L’enregistrement de la courte conversation a été diffusé au tribunal, provoquant des larmes chez la sœur de la victime.
« Je sais que c’est terrible cet appel. J’étais à bout dans mon travail, je ne supportais pas le stress, chaque appel était ressenti comme une agression », a déclaré la prévenue, tentant de décrire son contexte professionnel.
« Je reconnais les faits, bien sûr. Mais ils ne sont pas venus tout seuls », a-t-elle ajouté. « On est sous pression, on travaille 12 heures, on a une demi-heure de pause. Je n’étais plus en état de faire face. »
« Une jeune femme de 22 ans qui a mal au ventre, pour moi c’est une gastro, j’ai pas cherché plus loin », a-t-elle admis. Le problème « ce n’est pas que vous vous êtes trompée, c’est que vous ne posez pas les questions que vous auriez dû poser », a réagi la présidente, Isabelle Karolak. « Je suis incapable de vous expliquer pourquoi. Je suis restée dans ce truc de gastro, je n’ai pas percuté plus que ça », répond la prévenue. Avant d’ajouter, un peu plus tard : « Je n’arrivais plus à avoir d’empathie ».
Elle a décrit l’accumulation d’appels, à traiter « très vite », les décisions d’orientation à prendre en quelques « fractions de seconde ». « Une collègue avait l’habitude de dire : ‘‘on fait de l’abattage’’ », a-t-elle souligné.
Critiquée par un médecin pour lui avoir transmis l’appel
Elle a aussi évoqué le souvenir d’un médecin qui l’avait « pourrie, humiliée devant les collègues » parce qu’elle avait « passé un appel qui ne lui avait pas plu ». Alors « parfois on pense bien faire en orientant vers SOS médecins, on gagne du temps », a-t-elle précisé.
Confrontée à l’appel de Naomi Musenga, transmis entre deux plaisanteries par une opératrice des pompiers qui n’avait pas elle-même saisi la gravité de la situation, Corinne M. explique qu’elle n’a pas jugé cette demande « grave ».
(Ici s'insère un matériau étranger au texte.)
(** C1, as the code has it.  Along every run of the service from its initial
    state in which the submitted jobs have pairwise different task ids, the
    sequence of values that a record's ["status"] takes is a prefix of
    [running], [completed] or of [running], [failed]: a record is created
    in the state [running] (the state [pending] is never stored), and a
    terminal state is never left. *)
Theorem status_runs_to_one_terminal_state tr tid :
  execution new_service tr ->
  NoDup (submitted_ids (last tr new_service)) ->
  is_prefix (status_sequence tid tr) ["running"; "completed"] = true
  \/ is_prefix (status_sequence tid tr) ["running"; "failed"] = true.
Proof.
  intros Hexec Hnd.
  destruct (sequence_follows_lifecycle tr new_service new_service_ok Hexec Hnd tid)
    as [_ H].
  destruct H as (t & [->| ->] & Hp); [simpl; tauto | | ]; [left|right]; exact Hp.
Qed.
(** ** Runs computed by a schedule *)

Lemma nth_error_middle {A} (l : list A) : forall i a,
  nth_error l i = Some a -> l = firstn i l ++ a :: skipn (S i) l.
Proof.
  induction l as [|x l IH]; intros [|i] a H; try discriminate.
  - now injection H as ->.
  - simpl in *. f_equal. now apply IH.
Qed.

Lemma worker_step_sound i s s' : worker_step i s = Some s' -> step s s'.
Proof.
  unfold worker_step. intros H.
  destruct (nth_error (executor s) i) as [[tid todo]|] eqn:Hnth; [|discriminate].
  simpl in H. destruct todo as [|ev todo]; [discriminate|].
  destruct (apply_event tid ev (_tasks s)) as [tasks'|] eqn:Ha; [|discriminate].
  injection H as <-.
  apply (step_worker s (firstn i (executor s)) tid ev todo
           (skipn (S i) (executor s)) tasks'); [|exact Ha].
  exact (nth_error_middle _ i _ Hnth).
Qed.

Lemma run_schedule_execution sched : forall s, execution s (run_schedule sched s).
Proof.
  induction sched as [|i sched IH]; intros s; simpl; [exact I|].
  destruct (worker_step i s) as [s'|] eqn:H; [|apply IH].
  split; [exact (worker_step_sound i s s' H) | apply IH].
Qed.

Lemma sample_run_execution : execution new_service sample_run.
Proof.
  unfold sample_run. split; [apply step_submit_analysis|].
  split; [apply step_submit_market_review | apply run_schedule_execution].
Qed.

Lemma sample_run_ids :
  submitted_ids (last sample_run new_service)
  = ["600519_20260119_103000_000001"; "market_review_20260119_103000_000002"].
Proof. vm_compute. reflexivity. Qed.

Lemma sample_run_unique_ids : NoDup (submitted_ids (last sample_run new_service)).
Proof.
  rewrite sample_run_ids.
  constructor; [simpl; intros [H|[]]; discriminate H|].
  constructor; [simpl; tauto | constructor].
Qed.
(** * Dynamic-quantization multi-head attention kernel: descriptor validation,
      workspace sizing and the orchestration of [execute]

    Shallow embedding of
    [kernels/src/kernels/dynamic_quant_mha.cpp] (namespace [jd]):
    - [dynamic_quant_mha_kd_t::init]               (descriptor validation),
    - [dynamic_quant_mha_k_t::dynamic_quant_mha_k_t] (construction),
    - [dynamic_quant_mha_k_t::get_workspace_size],
    - [dynamic_quant_mha_k_t::execute]             (workspace partition, the
      layout-transform loop nest, mask preparation, the fused attention loop).

    Conventions.
    - [dim_t] values, [int] values and byte offsets are integers of [Z].
      Unsigned [size_t] arithmetic wraps modulo [2^64] and is written with
      [size_add]/[size_mul].  The [int] operators of the source are written
      [⊞], [⊟], [⊠] and keep the low 32 bits of the exact result, as the
      target does; the theorems carry the range in which nothing overflows
      (signed overflow is undefined in C++).  Adding an [int] to a pointer
      is exact, and so is a loop counter, which stays below its bound.
    - Memory is byte addressed: a buffer is named by the slot of [rt_data]
      that points to it and holds one byte per offset; a 32-bit value is
      four little-endian bytes, a [float] is its IEEE-754 binary32 pattern.
    - The four JIT micro-kernels are not part of this file of the source;
      they are parameters of [execute], constrained only where a theorem
      says so.
    - A function has no result ([None]) where the source reads past the
      end of a vector, writes past the end of the array [amx_init], or
      reads a flag of it that was not initialised. *)

From Stdlib Require Import ZArith Lia List String Bool.
From stdpp Require Import base option list gmap strings.
(** * aiovmmanager: the VMmanager 6 API sessions, embedded and verified

    A shallow embedding of [aiovmmanager/base.py] and [aiovmmanager/vm6.py].

    Conventions of the embedding:
    - a Python [str] is a Rocq [string], read as the UTF-8 bytes of the text
      (this is the form [urllib.parse.quote] works on);
    - a JSON value, and any Python value handed through keyword arguments, is
      a [pyval]; a [dict] is an association list in insertion order;
    - a coroutine is a function on an explicit [State] (the session object and
      the outside world) that returns a value or raises, see [M];
    - the aiohttp client and the backend behind it are the environment: the
      backend is a parameter of the development, the client methods used by
      the source ([ClientSession], [close], [raise_for_status], [json]) are
      written out after aiohttp. *)

From Stdlib Require Import ZArith NArith List String Ascii Bool Lia.
From Stdlib Require Import DecimalString.
From Stdlib Require DecimalPos DecimalZ.
Import ListNotations.

Local Open Scope string_scope.
Local Open Scope Z_scope.

(** ** Python values *)

Set Warnings "-register-all".

Inductive pyval : Type :=
| PNone
| PBool (b : bool)
| PInt (z : Z)
| PStr (s : string)
| PList (l : list pyval)
| PDict (d : list (string * pyval)).

(** [str(n)] for an [int]. *)
Definition str_of_int (z : Z) : string := NilZero.string_of_int (Z.to_int z).

(** Truth value of an [Optional[int]], as tested by [while attempts:] and
    [if not attempts:]. *)
Definition truthy_int (a : option Z) : bool :=
  match a with
  | None => false
  | Some z => negb (z =? 0)
  end.

(** ** urllib.parse: quote, quote_plus, urlencode *)

Module Urllib.

Definition in_range (lo hi : N) (c : ascii) : bool :=
  let n := N_of_ascii c in ((lo <=? n) && (n <=? hi))%N.

(** [_ALWAYS_SAFE]: ASCII letters, digits and [_.-~]. *)
Definition always_safe (c : ascii) : bool :=
  in_range 65 90 c || in_range 97 122 c || in_range 48 57 c
  || Ascii.eqb c "_" || Ascii.eqb c "." || Ascii.eqb c "-" || Ascii.eqb c "~".

Fixpoint mem (c : ascii) (s : string) : bool :=
  match s with
  | EmptyString => false
  | String d s' => Ascii.eqb c d || mem c s'
  end.

(** The quoter's safe set: [_ALWAYS_SAFE] and the ASCII characters of
    [safe] (non-ASCII characters of [safe] are dropped). *)
Definition is_safe (safe : string) (c : ascii) : bool :=
  always_safe c || ((N_of_ascii c <? 128)%N && mem c safe).

Definition hex_digit (n : N) : ascii :=
  if (n <? 10)%N then ascii_of_N (48 + n) else ascii_of_N (55 + n).

(** ['%{:02X}'.format(b)] *)
Definition percent (c : ascii) : string :=
  let n := N_of_ascii c in
  String "%" (String (hex_digit (n / 16)) (String (hex_digit (n mod 16)) EmptyString)).

Definition quoter (safe : string) (c : ascii) : string :=
  if is_safe safe c then String c EmptyString else percent c.

Fixpoint all_safe (safe : string) (bs : string) : bool :=
  match bs with
  | EmptyString => true
  | String c bs' => is_safe safe c && all_safe safe bs'
  end.

Fixpoint quote_each (safe : string) (bs : string) : string :=
  match bs with
  | EmptyString => EmptyString
  | String c bs' => quoter safe c ++ quote_each safe bs'
  end.

(** [quote_from_bytes]: a string of safe bytes only is returned as it is,
    any other one is quoted byte by byte. *)
Definition quote (s : string) (safe : string) : string :=
  if all_safe safe s then s else quote_each safe s.

Fixpoint replace_space_plus (s : string) : string :=
  match s with
  | EmptyString => EmptyString
  | String c s' =>
      String (if Ascii.eqb c " " then "+"%char else c) (replace_space_plus s')
  end.

(** [quote_plus]: without a space this is [quote]; with one, the space is
    kept by the quoter and then replaced by a plus sign. *)
Definition quote_plus (s : string) (safe : string) : string :=
  if negb (mem " " s) then quote s safe
  else replace_space_plus (quote s (safe ++ " ")).

Fixpoint join (sep : string) (l : list string) : string :=
  match l with
  | [] => EmptyString
  | [x] => x
  | x :: l' => x ++ sep ++ join sep l'
  end.

(** [urlencode(query, safe=safe)] on the items of a dict whose keys and
    values are already text ([doseq] false, [quote_via] is [quote_plus]). *)
Definition urlencode (query : list (string * string)) (safe : string) : string :=
  join "&" (map (fun kv => quote_plus (fst kv) safe ++ "=" ++ quote_plus (snd kv) safe) query).

End Urllib.

(** ** The HTTP exchange, as the aiohttp client presents it *)

Inductive http_method : Type := GET | POST | DELETE.

(** Keyword arguments handed through to [ClientSession.request]: the
    transport options of the caller (headers, timeout, ...) and, where the
    library passes one, the [json] body.  Names that the called function
    binds itself are not expected here: Python rejects such a call before
    anything is sent. *)
Definition kwargs : Type := list (string * pyval).

(** A keyword that a domain method does not give to the verb it calls, so
    that the caller can give it in [**kwargs]: the verb binds it, and it
    does not reach the client.  These are [content_type], and [params]
    for a call of [get].  [None] is a keyword that is not given: the verb
    takes its default. *)
Definition keyword (A : Type) : Type := option A.

Definition given {A : Type} (k : keyword A) (default : A) : A :=
  match k with
  | Some a => a
  | None => default
  end.

Definition headers : Type := list (string * string).

(** One call of [ClientSession.get/post/delete]. *)
Record Request : Type := {
  rq_method : http_method;
  rq_base_url : string;
  rq_url : string;
  rq_ssl : option bool;
  rq_kwargs : kwargs
}.

(** The body of a response, as [json.loads] sees it: empty after stripping,
    the text of a JSON value, or anything else. *)
Inductive Body : Type :=
| EmptyBody
| JsonBody (j : pyval)
| MalformedBody.

Record Response : Type := {
  status : Z;
  reason : string;
  rs_headers : headers;
  body : Body
}.

(** What the backend does with a request: it answers, or the connection
    fails before any response exists. *)
Inductive answer : Type :=
| Answer (r : Response)
| ConnectionFailure (msg : string).

(** ** Exceptions *)

(** The attributes of aiohttp's [ClientResponseError] (the redirect history
    is left out: the model has no redirects). *)
Record response_error : Type := {
  request_info : Request;
  e_status : Z;
  message : string;
  e_headers : headers
}.

(** What the model keeps of aiohttp's [ContentTypeError], the subclass of
    [ClientResponseError] that [json] raises: the request, the status and
    the headers.  Its message quotes the content type of the response; that
    text is not represented. *)
Record mimetype_error : Type := {
  mt_request_info : Request;
  mt_status : Z;
  mt_headers : headers
}.

Inductive exn : Type :=
| ClientResponseError (i : response_error)
| ContentTypeError (i : mimetype_error)
| ClientConnectionError (msg : string)
| JSONDecodeError
| AttributeError
| RuntimeError
| TypeError
| KeyError (k : pyval)
| IndexError
| SystemExit (code : Z) (context : option exn).

(** [except ClientResponseError]: the class and its subclass. *)
Definition is_ClientResponseError (e : exn) : bool :=
  match e with
  | ClientResponseError _ | ContentTypeError _ => true
  | _ => false
  end.

(** ** The session object and the world *)

(** The [_session] attribute: not yet assigned, [None], or a reference to
    a [ClientSession] object of the store. *)
Inductive session_attr : Type :=
| Unset
| IsNone
| Client (id : nat).

Record BaseSession : Type := {
  url : string;
  definition : string;
  version : string;
  ssl : option bool;
  _kwargs : kwargs;
  _session : session_attr
}.

(** An [aiohttp.ClientSession] object; [cs_close_calls] counts the calls of
    [close] on it. *)
Record ClientSession : Type := {
  cs_base_url : string;
  cs_kwargs : kwargs;
  cs_closed : bool;
  cs_close_calls : nat
}.

Inductive printed : Type :=
| PrintExn (e : exn)
| PrintStr (s : string).

Record World : Type := {
  clients : list ClientSession;
  sent : list Request;
  sleeps : list Z;
  stdout : list printed
}.

Record State : Type := {
  self : BaseSession;
  world : World
}.

(** ** Coroutines: state passing with exceptions *)

Inductive result (A : Type) : Type :=
| Return (a : A)
| Raise (e : exn).

Arguments Return {A} a.
Arguments Raise {A} e.

Definition M (A : Type) : Type := State -> result A * State.

Definition ret {A : Type} (a : A) : M A := fun st => (Return a, st).

Definition raise {A : Type} (e : exn) : M A := fun st => (Raise e, st).

Definition bind {A B : Type} (m : M A) (k : A -> M B) : M B :=
  fun st =>
    match m st with
    | (Return a, st') => k a st'
    | (Raise e, st') => (Raise e, st')
    end.

Notation "x <- m ;; k" := (bind m (fun x => k))
  (at level 61, m at next level, right associativity).
Notation "m ;;; k" := (bind m (fun _ => k))
  (at level 61, right associativity).

Definition set_session (a : session_attr) (s : BaseSession) : BaseSession :=
  {| url := url s; definition := definition s; version := version s;
     ssl := ssl s; _kwargs := _kwargs s; _session := a |}.

Definition with_self (f : BaseSession -> BaseSession) : M unit :=
  fun st => (Return tt, {| self := f (self st); world := world st |}).

Definition with_world (f : World -> World) : M unit :=
  fun st => (Return tt, {| self := self st; world := f (world st) |}).

Definition log_request (rq : Request) (w : World) : World :=
  {| clients := clients w; sent := sent w ++ [rq];
     sleeps := sleeps w; stdout := stdout w |}.

Definition add_client (c : ClientSession) (w : World) : World :=
  {| clients := clients w ++ [c]; sent := sent w;
     sleeps := sleeps w; stdout := stdout w |}.

Fixpoint update_nth {A : Type} (n : nat) (f : A -> A) (l : list A) : list A :=
  match l, n with
  | [], _ => []
  | x :: l', O => f x :: l'
  | x :: l', S n' => x :: update_nth n' f l'
  end.

Definition update_client (id : nat) (f : ClientSession -> ClientSession) (w : World) : World :=
  {| clients := update_nth id f (clients w); sent := sent w;
     sleeps := sleeps w; stdout := stdout w |}.

(** [asyncio.sleep(delay)] *)
Definition sleep (delay : Z) : M unit :=
  with_world (fun w =>
    {| clients := clients w; sent := sent w;
       sleeps := sleeps w ++ [delay]; stdout := stdout w |}).

(** [print(x)] *)
Definition print (x : printed) : M unit :=
  with_world (fun w =>
    {| clients := clients w; sent := sent w;
       sleeps := sleeps w; stdout := stdout w ++ [x] |}).

(** [sys.exit(code)]: raises [SystemExit(code)]; when it is called while an
    exception is being handled, that exception is the [__context__] of the
    exit. *)
Definition sys_exit {A : Type} (code : Z) (handling : option exn) : M A :=
  raise (SystemExit code handling).

(** ** base.py: BaseSession *)

(** [BaseSession.__init__]; the [_session] attribute does not exist before
    the first [__aenter__]. *)
Definition BaseSession_init (url definition version : string)
    (ssl : option bool) (kw : kwargs) : BaseSession :=
  {| url := url; definition := definition; version := version;
     ssl := ssl; _kwargs := kw; _session := Unset |}.

(** The [endpoint] property: [f'/{self.definition}/{self.version}']. *)
Definition endpoint (s : BaseSession) : string :=
  "/" ++ definition s ++ "/" ++ version s.
(** A completed [acquire] either found the cluster empty and left the heap
    alone, or moved the Cursor of its own cluster and handed the request
    to one pool of its own array. *)
Lemma acquire_inv h priority (w : world) r :
  acquire h priority w = Return r →
  ∃ me, clusters w !! h = Some me ∧
    ((cluster me = [] ∧
      r = Acquired w [EvCallbackError "No servers added to cluster yet"] None) ∨
     (∃ i p po tr,
        0 ≤ i < Z.of_nat (length (cluster me)) ∧
        cluster me !! Z.to_nat i = Some p ∧ pools w !! p = Some po ∧
        r = Acquired
              (set_pool_state p po (pool_acquire None (p_state po))
                 (set_index h me ((i + 1) `mod` Z.of_nat (length (cluster me))) w))
              (tr ++ [EvPoolAcquire p None]) (Some i))).
Proof.
  unfold acquire. intros H.
  destruct (clusters w !! h) as [me|]; [|done]. exists me. split; [done|].
  case_decide as Hlen.
  - left. simplify_eq. split; [|done]. destruct (cluster me); [done|simpl in *; lia].
  - right.
    destruct (scan _ _ _ _ _ _) as [[[useIndex pw] tr]|]; [|done].
    cbv zeta in H. rewrite typeof_never_minus_one, set_index_twice in H.
    destruct (member _ _ _) as [[p po]|] eqn:Hm; [|done].
    apply member_inv in Hm as (Hi & Hp & Hpo).
    rewrite wrap_mod in H by done. simplify_eq. eauto 10.
Qed.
Son avocat, Thomas Callen, n’a pas manqué de souligner que quelques mois avant les faits, un rapport sénatorial avait mis en avant que la fonction d’assistant de régulation médicale était un « métier très difficile et extrêmement stressant », « insuffisamment valorisé et encadré en dépit de son importance cruciale », exercé par des personnes « manquant d’expérience, quand ce n’est pas tout simplement d’une formation initiale ».
Mère d’une enfant de 18 mois, Naomi Musenga est décédée le 29 décembre 2017 à l’hôpital de Strasbourg après avoir été prise en charge avec « un retard global de près de 2h20″, selon un rapport de l’Inspection générale des affaires sociales (Igas). Selon l’enquête, son décès n’est pas lié au retard de prise en charge, et les charges d’« homicide involontaire » ont été abandonnées au cours de la procédure.
Les débats doivent se prolonger toute la journée de jeudi. Poursuivie pour « non-assistance à personne en danger », Corinne M. encourt cinq ans de prison et 75.000 euros d’amende.